What you have to do
Your task is to repeat exactly the lines below between the line holding "apply Rinv_lt_contravar; [nra | exact Hlt]." and the line holding "(k < Z.to_nat 3)%nat", inclusive, and only those.

Information provided

(** X13.  All results of a Monte Carlo simulation share their first
    component: every trial returns the same array of frequencies (of
    wavelengths in wavelength mode), and there are [runs] results. *)
Theorem monte_carlo_results_share_axis (self : SweepSimulator) (runs : Z)
  (kwargs : Kwargs) (w w' : World Mdl Rng)
  (rs : list (option ndarray * list R)) :
  MonteCarloSweepSimulator_simulate self runs kwargs w = (Ok rs, w') ->
  length rs = Z.to_nat runs
  /\ Forall (fun r => fst r = sweep_axis self kwargs) rs.
Proof.
  intros Hrun.
  apply monte_carlo_ok in Hrun as (Hlen & _ & _ & _ & Hres).
  split; [exact Hlen|].
  apply Forall_forall. intros r Hin.
  apply In_nth_error in Hin as (k & Hk).
  assert (Hlt : (k < Z.to_nat runs)%nat).
  { rewrite <- Hlen. apply nth_error_Some. now rewrite Hk. }
  destruct (Hres k Hlt) as (r' & Hr' & Hout).
  rewrite Hk in Hr'. injection Hr' as <-.
  exact (trial_ok_axis _ _ _ _ _ Hout).
Qed.

End MoreSimulatorFacts.

(** * Further properties of the sweep *)

Lemma uniform_grid_nth (a b : R) (n i : nat) :
  (i < n)%nat ->
  nth i (uniform_grid a b n) 0 = a + INR i * ((b - a) / INR (n - 1)).
Proof.
  intros Hi. unfold uniform_grid, range.
  rewrite (nth_indep _ 0 (a + INR 0 * ((b - a) / INR (n - 1))))
    by (now rewrite length_map, length_seq).
  rewrite (map_nth (fun i => a + INR i * ((b - a) / INR (n - 1)))).
  now rewrite seq_nth.
Qed.

Lemma uniform_grid_first (a b : R) (n : nat) :
  (1 <= n)%nat -> nth 0 (uniform_grid a b n) 0 = a.
Proof. intros Hn. rewrite uniform_grid_nth by lia. simpl. ring. Qed.

Lemma INR_pred_pos (n : nat) : (2 <= n)%nat -> 0 < INR (n - 1).
Proof. intros Hn. apply lt_0_INR. lia. Qed.

Lemma uniform_grid_last (a b : R) (n : nat) :
  (2 <= n)%nat -> nth (n - 1) (uniform_grid a b n) 0 = b.
Proof.
  intros Hn. rewrite uniform_grid_nth by lia.
  pose proof (INR_pred_pos n Hn). field. lra.
Qed.

Lemma ascending_map_seq (g : nat -> R) (n : nat) :
  forall a,
    (forall i, (a <= i)%nat -> (S i < a + n)%nat -> g i < g (S i)) ->
    ascending (map g (seq a n)).
Proof.
  induction n as [|n IH]; intros a Hg; [exact I|].
  destruct n as [|n]; [exact I|].
  change (g a < g (S a) /\ ascending (map g (seq (S a) (S n)))).
  split.
  - apply Hg; lia.
  - apply IH. intros i Hi Hlt. apply Hg; lia.
Qed.

(** A grid from [a] up to [b] is ascending. *)
Lemma uniform_grid_ascending (a b : R) (n : nat) :
  a < b -> ascending (uniform_grid a b n).
Proof.
  intros Hab. unfold uniform_grid, range. apply ascending_map_seq.
  intros i _ Hi. rewrite S_INR.
  assert (Hn : 0 < INR (n - 1)) by (apply INR_pred_pos; lia).
  assert (Hstep : 0 < (b - a) / INR (n - 1))
    by (apply Rdiv_lt_0_compat; lra).
  lra.
Qed.

(** The points of a grid from [a] down to [b > 0] are positive. *)
Lemma uniform_grid_point_pos (a b : R) (n i : nat) :
  0 < b -> b < a -> (2 <= n)%nat -> (i < n)%nat ->
  0 < a + INR i * ((b - a) / INR (n - 1)).
Proof.
  intros Hb Hab Hn Hi.
  assert (HN : 0 < INR (n - 1)) by now apply INR_pred_pos.
  assert (HI : INR i <= INR (n - 1)) by (apply le_INR; lia).
  assert (H0 : 0 <= INR i) by apply pos_INR.
  replace (a + INR i * ((b - a) / INR (n - 1)))
    with (b + (a - b) * ((INR (n - 1) - INR i) / INR (n - 1)))
    by (field; lra).
  assert (Hq : 0 <= (INR (n - 1) - INR i) / INR (n - 1)).
  { apply Rmult_le_pos; [lra|]. left. now apply Rinv_0_lt_compat. }
  nra.
Qed.

Lemma freq2wl_decreasing (x y : R) :
  0 < y -> y < x -> freq2wl x < freq2wl y.
Proof.
  intros Hy Hxy. unfold freq2wl, SPEED_OF_LIGHT, Rdiv.
  apply Rmult_lt_compat_l; [lra|].
  apply Rinv_lt_contravar; [nra | exact Hxy].
Qed.

(** The wavelengths of a grid from [a] down to [b > 0] are ascending. *)
Lemma wavelengths_ascending (a b : R) (n : nat) :
  0 < b -> b < a -> ascending (map freq2wl (uniform_grid a b n)).
Proof.
  intros Hb Hab. unfold uniform_grid, range. rewrite map_map.
  apply ascending_map_seq. intros i _ Hi.
  assert (Hn : (2 <= n)%nat) by lia.
  apply freq2wl_decreasing.
  - apply uniform_grid_point_pos; auto; lia.
  - rewrite S_INR.
    assert (HN : 0 < INR (n - 1)) by now apply INR_pred_pos.
    assert (Hstep : (b - a) / INR (n - 1) < 0).
    { unfold Rdiv. apply Rmult_neg_pos; [lra|]. now apply Rinv_0_lt_compat. }
    lra.
Qed.

Lemma freq2wl_wl2freq (x : R) : x <> 0 -> freq2wl (wl2freq x) = x.
Proof.
  intros Hx. unfold freq2wl, wl2freq, SPEED_OF_LIGHT. field. exact Hx.
Qed.

Section MoreSweepFacts.

Context {Mdl Rng : Type} `{Protocol Mdl Rng}.

(** X16.  A sweep built with frequency bounds [1 <= start < stop] and at
    least two points, connected and run without a [freq] argument, returns
    when it returns its own grid: [num] ascending frequencies from [start]
    to [stop], with the ratios exactly as [Simulator.simulate] returned them
    for that grid, in the same order. *)
Theorem sweep_frequency_mode_returns_grid (start stop : R) (num : Z)
  (sim : SweepSimulator) (input output : PinId) (kwargs : Kwargs)
  (w w' : World Mdl Rng) (out : option ndarray) (ratios : list R) :
  1 <= start -> start < stop -> (2 <= num)%Z ->
  SweepSimulator___init__ start stop num = Ok sim ->
  kw_freq kwargs = None ->
  SweepSimulator_simulate (connect sim input output) kwargs w
  = (Ok (out, ratios), w') ->
  out = Some (Array1 (freqs sim))
  /\ length (freqs sim) = Z.to_nat num
  /\ nth 0 (freqs sim) 0 = start
  /\ nth (Z.to_nat num - 1) (freqs sim) 0 = stop
  /\ ascending (freqs sim)
  /\ Simulator_simulate_kw (base (connect sim input output))
       (with_freqs kwargs (freqs sim)) w
     = (Ok (Some (Array1 (freqs sim)), ratios), w').
Proof.
  intros Hs Hlt Hn Hinit Hf Hrun.
  destruct (init_outcome start stop num ltac:(lia) ltac:(intros; split; lra))
    as (sim' & E & _ & _ & _ & Hfreq).
  rewrite Hinit in E. injection E as <-.
  destruct (Hfreq Hs) as [Hm Hg].
  apply sweep_ok_inv in Hrun as (_ & _ & column & Hsim & Hres).
  rewrite Hf in Hsim, Hres. cbn [default] in Hsim, Hres.
  rewrite truthy_zero in Hsim, Hres.
  cbn [mode connect] in Hres. rewrite Hm in Hres. cbn in Hres.
  injection Hres as <- <-. cbn [freqs connect] in Hsim.
  split; [reflexivity|]. rewrite Hg.
  split; [apply uniform_grid_length|].
  split; [apply uniform_grid_first; lia|].
  split; [apply uniform_grid_last; lia|].
  split; [now apply uniform_grid_ascending|].
  rewrite <- Hg. exact Hsim.
Qed.

(** X15.  A sweep built with wavelength bounds [0 < start < stop < 1] and
    at least two points, connected and run without a [freq] argument,
    returns when it returns [num] ascending wavelengths, the first of them
    [start] and the last [stop]. *)
Theorem sweep_wavelength_mode_returns_bounds (start stop : R) (num : Z)
  (sim : SweepSimulator) (input output : PinId) (kwargs : Kwargs)
  (w w' : World Mdl Rng) (out : option ndarray) (ratios : list R) :
  0 < start -> start < stop -> stop < 1 -> (2 <= num)%Z ->
  SweepSimulator___init__ start stop num = Ok sim ->
  kw_freq kwargs = None ->
  SweepSimulator_simulate (connect sim input output) kwargs w
  = (Ok (out, ratios), w') ->
  exists wavelengths,
    out = Some (Array1 wavelengths)
    /\ length wavelengths = Z.to_nat num
    /\ nth 0 wavelengths 0 = start
    /\ nth (Z.to_nat num - 1) wavelengths 0 = stop
    /\ ascending wavelengths.
Proof.
  intros H0 Hlt H1 Hn Hinit Hf Hrun.
  destruct (init_outcome start stop num ltac:(lia) ltac:(intros; split; lra))
    as (sim' & E & _ & _ & Hwl & _).
  rewrite Hinit in E. injection E as <-.
  destruct Hwl as [Hm Hg]; [lra|].
  apply sweep_wavelength_outcome in Hrun as (column & _ & -> & _);
    [|exact Hm | exact Hf].
  cbn [freqs connect]. rewrite Hg.
  fold (wl2freq start). fold (wl2freq stop).
  set (n := Z.to_nat num). assert (Hn2 : (2 <= n)%nat) by (unfold n; lia).
  assert (Hc : 0 < SPEED_OF_LIGHT) by (unfold SPEED_OF_LIGHT; lra).
  eexists. split; [reflexivity|].
  split; [now rewrite length_map, uniform_grid_length|].
  split; [|split].
  - rewrite (nth_indep _ 0 (freq2wl 0))
      by (rewrite length_map, uniform_grid_length; lia).
    rewrite map_nth, uniform_grid_first by lia.
    apply freq2wl_wl2freq. lra.
  - rewrite (nth_indep _ 0 (freq2wl 0))
      by (rewrite length_map, uniform_grid_length; lia).
    rewrite map_nth, uniform_grid_last by lia.
    apply freq2wl_wl2freq. lra.
  - apply wavelengths_ascending.
    + unfold wl2freq. apply Rdiv_lt_0_compat; lra.
    + unfold wl2freq, Rdiv. apply Rmult_lt_compat_l; [exact Hc|].
      apply Rinv_lt_contravar; [nra | exact Hlt].
Qed.

End MoreSweepFacts.

(** * The further properties on the test circuit *)

(** X10 on the test circuit. *)
Lemma simulate_ratios_nonnegative_witness :
  exists column w',
    Simulator_simulate Fixture.simulator false 0
      (Some (Array1 [1.9e14; 1.95e14])) s_parameters Fixture.world
    = (Ok (Some (Array1 [1.9e14; 1.95e14]), column), w')
    /\ Forall (fun r => 0 <= r) column.
Proof.
  destruct (fixture_simulate _ false 0 (Some (Array1 [1.9e14; 1.95e14]))
              s_parameters Fixture.world [1.9e14; 1.95e14] eq_refl)
    as (K & _ & Hrun).
  { rewrite truthy_zero. reflexivity. }
  rewrite truthy_zero in Hrun.
  do 2 eexists. split; [exact Hrun|].
  exact (proj1 (simulate_ratios_nonnegative _ _ _ _ _ _ _ _ Hrun)).
Defined.

(** X11 with a negative number of runs. *)
Lemma monte_carlo_without_runs_witness :
  MonteCarloSweepSimulator_simulate (connect Fixture.sweep 0%nat 1%nat)
    (-2) no_kwargs Fixture.world
  = (Ok [], Fixture.world).
Proof.
  apply (monte_carlo_without_runs (connect Fixture.sweep 0%nat 1%nat) (-2)).
  lia.
Defined.

Lemma fixture_unconnected_monte_carlo :
  MonteCarloSweepSimulator_simulate Fixture.sweep 3 no_kwargs Fixture.world
  = (Raise not_connected_error, Fixture.world).
Proof.
  unfold MonteCarloSweepSimulator_simulate.
  change (range (Z.to_nat 3)) with [0; 1; 2]%nat.
  cbn [trials]. unfold bind at 1. rewrite trial_unfold.
  cbn [kw_s_parameters_method no_kwargs]. rewrite sweep_unfold.
  cbn [kw_freqs]. unfold Simulator_simulate_kw.
  rewrite simulate_unconnected by (left; reflexivity). reflexivity.
Qed.

(** X12 on a simulator that was never connected: the first trial raises. *)
Lemma monte_carlo_stops_at_first_failure_witness :
  MonteCarloSweepSimulator_simulate Fixture.sweep 3 no_kwargs Fixture.world
  = (Raise not_connected_error, Fixture.world)
  /\ exists k,
      (k < Z.to_nat 3)%nat
      /\ fst (trial Fixture.sweep no_kwargs k (regenerated k Fixture.world))
         = Raise not_connected_error
      /\ (forall j, (j < k)%nat ->
                    exists r,
                      fst (trial Fixture.sweep no_kwargs j
                             (regenerated j Fixture.world)) = Ok r)
      /\ (circuit Fixture.world, rng Fixture.world)
         = after_rounds k (circuit Fixture.world) (rng Fixture.world).
Proof.
  split; [exact fixture_unconnected_monte_carlo|].
  exact (monte_carlo_stops_at_first_failure _ _ _ _ _ _
           fixture_unconnected_monte_carlo).
Defined.

(** X13 on the test circuit, three runs. *)
Lemma monte_carlo_results_share_axis_witness :
  exists rs w',
    MonteCarloSweepSimulator_simulate (connect Fixture.sweep 0%nat 1%nat)
      3 no_kwargs Fixture.world
    = (Ok rs, w')
    /\ length rs = Z.to_nat 3
    /\ Forall (fun r => fst r
                        = sweep_axis (connect Fixture.sweep 0%nat 1%nat)
                            no_kwargs) rs.
Proof.
  destruct (fixture_monte_carlo 3) as (rs & w' & Hrun).
  exists rs, w'. split; [exact Hrun|].
  exact (monte_carlo_results_share_axis _ _ _ _ _ _ Hrun).
Defined.

(** X14 on the test circuit: [s_parameters_method] passed by the caller. *)
Lemma monte_carlo_rejects_duplicate_keywords_witness :
  exists msg,
    MonteCarloSweepSimulator_simulate (connect Fixture.sweep 0%nat 1%nat) 3
      {| kw_dB := None; kw_freq := None; kw_freqs := None;
         kw_s_parameters_method := Some s_parameters |} Fixture.world
    = (Raise (TypeError msg), Fixture.world).
Proof.
  apply (monte_carlo_rejects_duplicate_keywords
           (connect Fixture.sweep 0%nat 1%nat) 3).
  - lia.
  - left. discriminate.
Defined.

(** X15 on the test circuit, the bounds of the default sweep. *)
Lemma sweep_wavelength_mode_returns_bounds_witness :
  exists sim out ratios w',
    SweepSimulator___init__ 1.5e-6 1.6e-6 3 = Ok sim
    /\ SweepSimulator_simulate (connect sim 0%nat 1%nat) no_kwargs
         Fixture.world
       = (Ok (out, ratios), w')
    /\ exists wavelengths,
        out = Some (Array1 wavelengths)
        /\ length wavelengths = Z.to_nat 3
        /\ nth 0 wavelengths 0 = 1.5e-6
        /\ nth (Z.to_nat 3 - 1) wavelengths 0 = 1.6e-6
        /\ ascending wavelengths.
Proof.
  destruct (init_outcome 1.5e-6 1.6e-6 3 ltac:(lia) ltac:(intros; split; lra)) as (sim & E & _).
  exists sim. do 3 eexists. split; [exact E|].
  split; [exact (fixture_wavelength_sweep sim _ Fixture.world E eq_refl)|].
  refine (sweep_wavelength_mode_returns_bounds 1.5e-6 1.6e-6 3 sim _ _
            no_kwargs _ _ _ _ _ _ _ _ E eq_refl
            (fixture_wavelength_sweep sim _ Fixture.world E eq_refl));
    try lra; lia.
Defined.

(** X16 on the test circuit, five frequencies. *)
Lemma sweep_frequency_mode_returns_grid_witness :
  exists sim out ratios w',
    SweepSimulator___init__ 1.87e14 2e14 5 = Ok sim
    /\ SweepSimulator_simulate (connect sim 0%nat 1%nat) no_kwargs
         Fixture.world
       = (Ok (out, ratios), w')
    /\ out = Some (Array1 (freqs sim))
    /\ length (freqs sim) = Z.to_nat 5
    /\ nth 0 (freqs sim) 0 = 1.87e14
    /\ nth (Z.to_nat 5 - 1) (freqs sim) 0 = 2e14
    /\ ascending (freqs sim).
Proof.
  destruct (init_outcome 1.87e14 2e14 5 ltac:(lia) ltac:(intros; lra)) as (sim & E & _).
  pose proof (fixture_sweep sim _ None Fixture.world eq_refl) as Hrun.
  exists sim. do 3 eexists. split; [exact E|].
  split; [exact Hrun|].
  destruct (sweep_frequency_mode_returns_grid 1.87e14 2e14 5 sim _ _
              no_kwargs _ _ _ _ ltac:(lra) ltac:(lra) ltac:(lia) E eq_refl
              Hrun)
    as (Hout & Hlen & Hfirst & Hlast & Hasc & _).
  repeat split; assumption.
Defined.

Output for this task
      apply Rinv_lt_contravar; [nra | exact Hlt].
Qed.

End MoreSweepFacts.

(** * The further properties on the test circuit *)

(** X10 on the test circuit. *)
Lemma simulate_ratios_nonnegative_witness :
  exists column w',
    Simulator_simulate Fixture.simulator false 0
      (Some (Array1 [1.9e14; 1.95e14])) s_parameters Fixture.world
    = (Ok (Some (Array1 [1.9e14; 1.95e14]), column), w')
    /\ Forall (fun r => 0 <= r) column.
Proof.
  destruct (fixture_simulate _ false 0 (Some (Array1 [1.9e14; 1.95e14]))
              s_parameters Fixture.world [1.9e14; 1.95e14] eq_refl)
    as (K & _ & Hrun).
  { rewrite truthy_zero. reflexivity. }
  rewrite truthy_zero in Hrun.
  do 2 eexists. split; [exact Hrun|].
  exact (proj1 (simulate_ratios_nonnegative _ _ _ _ _ _ _ _ Hrun)).
Defined.

(** X11 with a negative number of runs. *)
Lemma monte_carlo_without_runs_witness :
  MonteCarloSweepSimulator_simulate (connect Fixture.sweep 0%nat 1%nat)
    (-2) no_kwargs Fixture.world
  = (Ok [], Fixture.world).
Proof.
  apply (monte_carlo_without_runs (connect Fixture.sweep 0%nat 1%nat) (-2)).
  lia.
Defined.

Lemma fixture_unconnected_monte_carlo :
  MonteCarloSweepSimulator_simulate Fixture.sweep 3 no_kwargs Fixture.world
  = (Raise not_connected_error, Fixture.world).
Proof.
  unfold MonteCarloSweepSimulator_simulate.
  change (range (Z.to_nat 3)) with [0; 1; 2]%nat.
  cbn [trials]. unfold bind at 1. rewrite trial_unfold.
  cbn [kw_s_parameters_method no_kwargs]. rewrite sweep_unfold.
  cbn [kw_freqs]. unfold Simulator_simulate_kw.
  rewrite simulate_unconnected by (left; reflexivity). reflexivity.
Qed.

(** X12 on a simulator that was never connected: the first trial raises. *)
Lemma monte_carlo_stops_at_first_failure_witness :
  MonteCarloSweepSimulator_simulate Fixture.sweep 3 no_kwargs Fixture.world
  = (Raise not_connected_error, Fixture.world)
  /\ exists k,
      (k < Z.to_nat 3)%nat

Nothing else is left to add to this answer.